- Instructions for the task -
Please repeat the lines below, exactly and only, from the one that holds "(** ** Forwarding *)" through the one that holds "Definition DEL : string".

#### Data excerpts ####

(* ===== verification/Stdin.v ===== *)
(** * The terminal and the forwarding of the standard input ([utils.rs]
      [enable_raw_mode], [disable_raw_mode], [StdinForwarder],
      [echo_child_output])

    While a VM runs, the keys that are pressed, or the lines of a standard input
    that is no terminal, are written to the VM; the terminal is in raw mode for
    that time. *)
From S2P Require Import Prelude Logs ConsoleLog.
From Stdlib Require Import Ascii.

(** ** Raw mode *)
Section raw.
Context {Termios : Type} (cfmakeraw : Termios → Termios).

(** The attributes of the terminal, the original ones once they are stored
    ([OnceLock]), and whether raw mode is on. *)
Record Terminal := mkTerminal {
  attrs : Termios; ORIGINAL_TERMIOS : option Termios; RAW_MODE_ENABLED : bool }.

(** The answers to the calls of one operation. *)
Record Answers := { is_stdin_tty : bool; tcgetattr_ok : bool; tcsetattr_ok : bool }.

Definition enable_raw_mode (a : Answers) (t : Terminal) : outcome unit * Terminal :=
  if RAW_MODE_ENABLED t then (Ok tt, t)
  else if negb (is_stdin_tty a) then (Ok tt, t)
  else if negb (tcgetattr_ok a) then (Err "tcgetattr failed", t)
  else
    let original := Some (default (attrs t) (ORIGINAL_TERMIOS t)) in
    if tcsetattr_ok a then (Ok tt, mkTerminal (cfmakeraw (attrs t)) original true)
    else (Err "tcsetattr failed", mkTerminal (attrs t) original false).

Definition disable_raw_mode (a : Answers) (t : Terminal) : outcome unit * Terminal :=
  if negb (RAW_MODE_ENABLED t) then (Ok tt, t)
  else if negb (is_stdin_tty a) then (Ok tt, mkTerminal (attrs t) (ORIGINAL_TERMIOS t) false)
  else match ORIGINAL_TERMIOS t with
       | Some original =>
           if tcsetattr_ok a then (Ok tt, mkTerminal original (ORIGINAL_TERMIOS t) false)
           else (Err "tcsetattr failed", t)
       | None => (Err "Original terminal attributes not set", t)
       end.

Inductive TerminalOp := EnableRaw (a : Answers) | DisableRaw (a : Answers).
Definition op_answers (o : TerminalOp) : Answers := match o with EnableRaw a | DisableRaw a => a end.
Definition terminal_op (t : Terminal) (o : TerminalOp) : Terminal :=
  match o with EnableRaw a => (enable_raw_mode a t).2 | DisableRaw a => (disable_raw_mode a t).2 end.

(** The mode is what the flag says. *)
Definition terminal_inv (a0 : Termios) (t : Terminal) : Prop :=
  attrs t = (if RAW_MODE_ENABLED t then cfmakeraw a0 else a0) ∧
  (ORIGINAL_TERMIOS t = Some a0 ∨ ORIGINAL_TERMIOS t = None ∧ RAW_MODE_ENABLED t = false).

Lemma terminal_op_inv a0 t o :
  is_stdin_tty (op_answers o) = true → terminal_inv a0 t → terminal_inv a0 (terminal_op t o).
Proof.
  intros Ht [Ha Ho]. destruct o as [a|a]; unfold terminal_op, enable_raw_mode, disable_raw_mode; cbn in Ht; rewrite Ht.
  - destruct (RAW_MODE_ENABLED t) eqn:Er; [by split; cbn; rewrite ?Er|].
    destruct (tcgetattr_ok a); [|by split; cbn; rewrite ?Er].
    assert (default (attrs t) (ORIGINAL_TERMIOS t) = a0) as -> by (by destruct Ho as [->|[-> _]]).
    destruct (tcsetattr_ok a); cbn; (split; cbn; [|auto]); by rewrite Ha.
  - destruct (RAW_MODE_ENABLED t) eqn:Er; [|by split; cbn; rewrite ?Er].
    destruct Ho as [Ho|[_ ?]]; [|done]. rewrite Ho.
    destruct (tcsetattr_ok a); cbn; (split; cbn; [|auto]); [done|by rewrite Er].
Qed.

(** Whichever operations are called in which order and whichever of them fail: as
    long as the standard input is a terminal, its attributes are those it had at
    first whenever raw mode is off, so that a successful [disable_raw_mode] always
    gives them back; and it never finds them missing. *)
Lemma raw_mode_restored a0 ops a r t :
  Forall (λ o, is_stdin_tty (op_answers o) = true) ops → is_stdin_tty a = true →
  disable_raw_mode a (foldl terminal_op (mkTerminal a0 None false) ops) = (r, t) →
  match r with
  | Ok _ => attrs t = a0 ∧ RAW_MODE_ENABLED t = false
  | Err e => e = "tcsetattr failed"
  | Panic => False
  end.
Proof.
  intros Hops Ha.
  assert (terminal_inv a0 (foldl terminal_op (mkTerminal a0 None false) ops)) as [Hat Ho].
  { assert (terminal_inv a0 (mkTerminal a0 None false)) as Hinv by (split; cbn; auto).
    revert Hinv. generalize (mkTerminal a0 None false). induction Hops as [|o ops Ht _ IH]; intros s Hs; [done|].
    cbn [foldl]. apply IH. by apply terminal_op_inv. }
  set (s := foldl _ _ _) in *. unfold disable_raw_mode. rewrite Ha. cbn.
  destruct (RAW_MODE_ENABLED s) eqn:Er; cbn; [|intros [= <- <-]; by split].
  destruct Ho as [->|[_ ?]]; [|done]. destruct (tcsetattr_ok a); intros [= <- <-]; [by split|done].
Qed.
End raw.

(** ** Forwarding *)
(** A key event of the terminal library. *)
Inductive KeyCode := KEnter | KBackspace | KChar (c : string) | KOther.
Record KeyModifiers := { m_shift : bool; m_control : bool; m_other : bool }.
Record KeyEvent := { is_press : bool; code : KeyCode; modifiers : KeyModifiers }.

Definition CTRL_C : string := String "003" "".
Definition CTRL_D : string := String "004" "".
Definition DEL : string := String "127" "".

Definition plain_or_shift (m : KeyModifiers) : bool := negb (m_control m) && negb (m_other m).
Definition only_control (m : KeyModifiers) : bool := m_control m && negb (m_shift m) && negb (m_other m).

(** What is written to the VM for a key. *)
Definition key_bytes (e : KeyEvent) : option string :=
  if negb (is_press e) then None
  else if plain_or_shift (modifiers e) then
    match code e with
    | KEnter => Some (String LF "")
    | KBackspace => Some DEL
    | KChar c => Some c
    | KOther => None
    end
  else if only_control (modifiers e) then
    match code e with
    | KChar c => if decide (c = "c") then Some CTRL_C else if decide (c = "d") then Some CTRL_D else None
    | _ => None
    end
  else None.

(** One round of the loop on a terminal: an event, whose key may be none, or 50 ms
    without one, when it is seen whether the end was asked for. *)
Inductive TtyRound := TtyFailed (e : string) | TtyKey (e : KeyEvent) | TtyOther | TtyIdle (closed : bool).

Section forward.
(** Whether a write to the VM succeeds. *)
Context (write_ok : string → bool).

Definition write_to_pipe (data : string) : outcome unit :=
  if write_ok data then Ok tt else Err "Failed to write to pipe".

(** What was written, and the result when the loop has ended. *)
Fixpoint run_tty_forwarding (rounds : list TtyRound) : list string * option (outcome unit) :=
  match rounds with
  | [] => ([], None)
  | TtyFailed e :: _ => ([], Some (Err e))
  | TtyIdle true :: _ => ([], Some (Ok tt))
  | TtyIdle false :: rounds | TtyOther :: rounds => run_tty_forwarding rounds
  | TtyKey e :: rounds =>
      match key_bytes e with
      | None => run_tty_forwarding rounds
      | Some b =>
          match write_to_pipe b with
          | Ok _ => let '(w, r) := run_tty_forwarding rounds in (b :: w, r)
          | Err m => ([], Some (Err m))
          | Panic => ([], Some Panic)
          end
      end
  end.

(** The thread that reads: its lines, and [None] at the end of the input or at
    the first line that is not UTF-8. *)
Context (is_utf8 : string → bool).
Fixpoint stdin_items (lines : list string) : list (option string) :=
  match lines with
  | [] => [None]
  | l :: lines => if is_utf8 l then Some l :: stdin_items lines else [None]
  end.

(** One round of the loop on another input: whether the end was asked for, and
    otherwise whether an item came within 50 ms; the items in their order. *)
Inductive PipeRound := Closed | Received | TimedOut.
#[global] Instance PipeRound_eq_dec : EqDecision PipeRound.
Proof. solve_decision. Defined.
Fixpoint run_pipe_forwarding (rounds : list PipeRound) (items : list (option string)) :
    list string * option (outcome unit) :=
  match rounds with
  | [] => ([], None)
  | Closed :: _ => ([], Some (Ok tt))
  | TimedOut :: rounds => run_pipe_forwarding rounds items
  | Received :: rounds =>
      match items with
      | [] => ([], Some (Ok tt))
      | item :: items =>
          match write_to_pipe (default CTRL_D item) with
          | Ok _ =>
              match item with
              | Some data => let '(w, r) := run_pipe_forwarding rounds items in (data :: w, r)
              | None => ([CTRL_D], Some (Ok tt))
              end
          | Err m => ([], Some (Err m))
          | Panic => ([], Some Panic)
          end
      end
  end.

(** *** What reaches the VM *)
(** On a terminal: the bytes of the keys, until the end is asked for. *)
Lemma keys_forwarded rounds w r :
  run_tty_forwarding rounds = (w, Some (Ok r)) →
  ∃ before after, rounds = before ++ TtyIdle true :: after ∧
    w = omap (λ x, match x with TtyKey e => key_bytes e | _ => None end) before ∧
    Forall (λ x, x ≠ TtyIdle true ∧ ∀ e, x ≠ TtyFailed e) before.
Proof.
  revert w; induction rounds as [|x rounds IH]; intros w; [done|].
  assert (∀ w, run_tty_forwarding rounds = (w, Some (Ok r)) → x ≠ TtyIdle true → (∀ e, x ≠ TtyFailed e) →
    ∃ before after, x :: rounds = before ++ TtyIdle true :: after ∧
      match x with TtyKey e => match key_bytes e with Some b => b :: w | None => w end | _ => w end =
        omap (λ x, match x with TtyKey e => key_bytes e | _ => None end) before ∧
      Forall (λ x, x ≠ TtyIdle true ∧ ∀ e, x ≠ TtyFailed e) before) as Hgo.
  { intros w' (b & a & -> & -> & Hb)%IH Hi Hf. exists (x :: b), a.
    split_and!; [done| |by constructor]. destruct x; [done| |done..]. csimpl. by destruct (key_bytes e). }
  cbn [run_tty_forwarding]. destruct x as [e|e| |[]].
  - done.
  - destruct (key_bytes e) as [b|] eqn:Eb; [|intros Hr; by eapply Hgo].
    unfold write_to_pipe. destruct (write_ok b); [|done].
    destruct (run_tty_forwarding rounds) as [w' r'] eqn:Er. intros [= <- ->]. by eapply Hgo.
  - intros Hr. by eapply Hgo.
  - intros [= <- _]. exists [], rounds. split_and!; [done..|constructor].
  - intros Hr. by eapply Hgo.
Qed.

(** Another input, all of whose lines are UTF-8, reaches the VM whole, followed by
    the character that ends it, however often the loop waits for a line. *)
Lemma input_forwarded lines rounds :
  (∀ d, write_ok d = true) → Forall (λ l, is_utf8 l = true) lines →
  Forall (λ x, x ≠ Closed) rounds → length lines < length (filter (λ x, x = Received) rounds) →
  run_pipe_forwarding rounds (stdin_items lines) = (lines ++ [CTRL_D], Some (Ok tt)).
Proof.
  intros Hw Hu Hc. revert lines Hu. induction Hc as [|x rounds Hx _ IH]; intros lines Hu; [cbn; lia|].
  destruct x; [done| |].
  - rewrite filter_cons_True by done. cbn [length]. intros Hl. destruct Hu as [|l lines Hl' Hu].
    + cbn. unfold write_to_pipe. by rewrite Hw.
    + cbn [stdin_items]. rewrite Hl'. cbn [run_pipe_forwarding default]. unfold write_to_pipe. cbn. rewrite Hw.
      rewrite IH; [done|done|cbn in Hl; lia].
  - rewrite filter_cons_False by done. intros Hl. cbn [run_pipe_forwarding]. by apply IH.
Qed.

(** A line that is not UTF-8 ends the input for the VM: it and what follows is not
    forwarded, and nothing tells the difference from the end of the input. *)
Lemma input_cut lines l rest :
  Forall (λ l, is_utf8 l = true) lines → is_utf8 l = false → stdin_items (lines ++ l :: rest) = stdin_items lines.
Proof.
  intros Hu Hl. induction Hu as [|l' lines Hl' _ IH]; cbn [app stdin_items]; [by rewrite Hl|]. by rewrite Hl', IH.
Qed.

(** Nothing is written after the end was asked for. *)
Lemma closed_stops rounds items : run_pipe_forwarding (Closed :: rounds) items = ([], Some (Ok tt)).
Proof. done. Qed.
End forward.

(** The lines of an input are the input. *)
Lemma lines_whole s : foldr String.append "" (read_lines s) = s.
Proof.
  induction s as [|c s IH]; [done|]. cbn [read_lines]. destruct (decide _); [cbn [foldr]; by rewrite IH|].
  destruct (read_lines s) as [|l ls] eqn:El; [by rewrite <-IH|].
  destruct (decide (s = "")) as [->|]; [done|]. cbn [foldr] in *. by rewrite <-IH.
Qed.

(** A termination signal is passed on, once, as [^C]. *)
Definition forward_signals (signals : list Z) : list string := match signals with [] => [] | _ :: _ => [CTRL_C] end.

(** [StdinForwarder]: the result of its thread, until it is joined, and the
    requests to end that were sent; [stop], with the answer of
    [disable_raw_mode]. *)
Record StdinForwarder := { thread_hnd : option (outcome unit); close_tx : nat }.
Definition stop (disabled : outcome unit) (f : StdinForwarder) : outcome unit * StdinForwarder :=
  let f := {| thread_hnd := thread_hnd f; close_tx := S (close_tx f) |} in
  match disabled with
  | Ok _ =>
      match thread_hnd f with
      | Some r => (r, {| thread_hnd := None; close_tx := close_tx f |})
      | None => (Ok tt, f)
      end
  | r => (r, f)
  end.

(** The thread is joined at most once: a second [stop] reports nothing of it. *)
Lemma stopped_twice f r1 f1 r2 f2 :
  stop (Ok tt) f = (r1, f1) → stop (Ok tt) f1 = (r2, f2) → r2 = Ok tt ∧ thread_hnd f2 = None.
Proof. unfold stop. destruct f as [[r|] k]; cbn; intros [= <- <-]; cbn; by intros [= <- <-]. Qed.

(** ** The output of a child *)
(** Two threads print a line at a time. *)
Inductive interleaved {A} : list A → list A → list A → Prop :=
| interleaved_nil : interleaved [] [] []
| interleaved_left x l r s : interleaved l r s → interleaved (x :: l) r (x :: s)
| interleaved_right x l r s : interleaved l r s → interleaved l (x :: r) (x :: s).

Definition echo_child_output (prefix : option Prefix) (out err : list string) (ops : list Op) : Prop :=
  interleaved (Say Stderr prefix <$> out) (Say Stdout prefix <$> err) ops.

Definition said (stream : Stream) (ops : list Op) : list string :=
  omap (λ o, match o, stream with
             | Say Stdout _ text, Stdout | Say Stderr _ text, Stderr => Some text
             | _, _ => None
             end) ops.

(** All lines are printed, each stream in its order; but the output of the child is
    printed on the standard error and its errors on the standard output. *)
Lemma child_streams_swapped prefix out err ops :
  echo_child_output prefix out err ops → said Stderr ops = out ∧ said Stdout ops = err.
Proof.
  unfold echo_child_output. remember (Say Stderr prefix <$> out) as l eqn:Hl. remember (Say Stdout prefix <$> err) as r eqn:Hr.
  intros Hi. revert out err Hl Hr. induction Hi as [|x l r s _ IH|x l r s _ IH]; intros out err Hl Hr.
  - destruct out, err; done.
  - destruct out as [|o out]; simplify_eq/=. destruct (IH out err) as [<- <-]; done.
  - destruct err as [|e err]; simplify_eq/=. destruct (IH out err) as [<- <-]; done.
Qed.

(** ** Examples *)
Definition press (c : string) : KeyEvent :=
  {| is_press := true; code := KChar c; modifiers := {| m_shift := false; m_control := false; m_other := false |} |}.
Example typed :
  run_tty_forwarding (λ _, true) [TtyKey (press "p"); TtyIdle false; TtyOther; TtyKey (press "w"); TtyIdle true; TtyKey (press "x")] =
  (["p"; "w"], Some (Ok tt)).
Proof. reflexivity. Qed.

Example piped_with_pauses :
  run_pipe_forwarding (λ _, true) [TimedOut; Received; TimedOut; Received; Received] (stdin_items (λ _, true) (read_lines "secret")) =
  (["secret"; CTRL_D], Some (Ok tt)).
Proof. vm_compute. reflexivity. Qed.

####

- The completed task -
(** ** Forwarding *)
(** A key event of the terminal library. *)
Inductive KeyCode := KEnter | KBackspace | KChar (c : string) | KOther.
Record KeyModifiers := { m_shift : bool; m_control : bool; m_other : bool }.
Record KeyEvent := { is_press : bool; code : KeyCode; modifiers : KeyModifiers }.

Definition CTRL_C : string := String "003" "".
Definition CTRL_D : string := String "004" "".
Definition DEL : string := String "127" "".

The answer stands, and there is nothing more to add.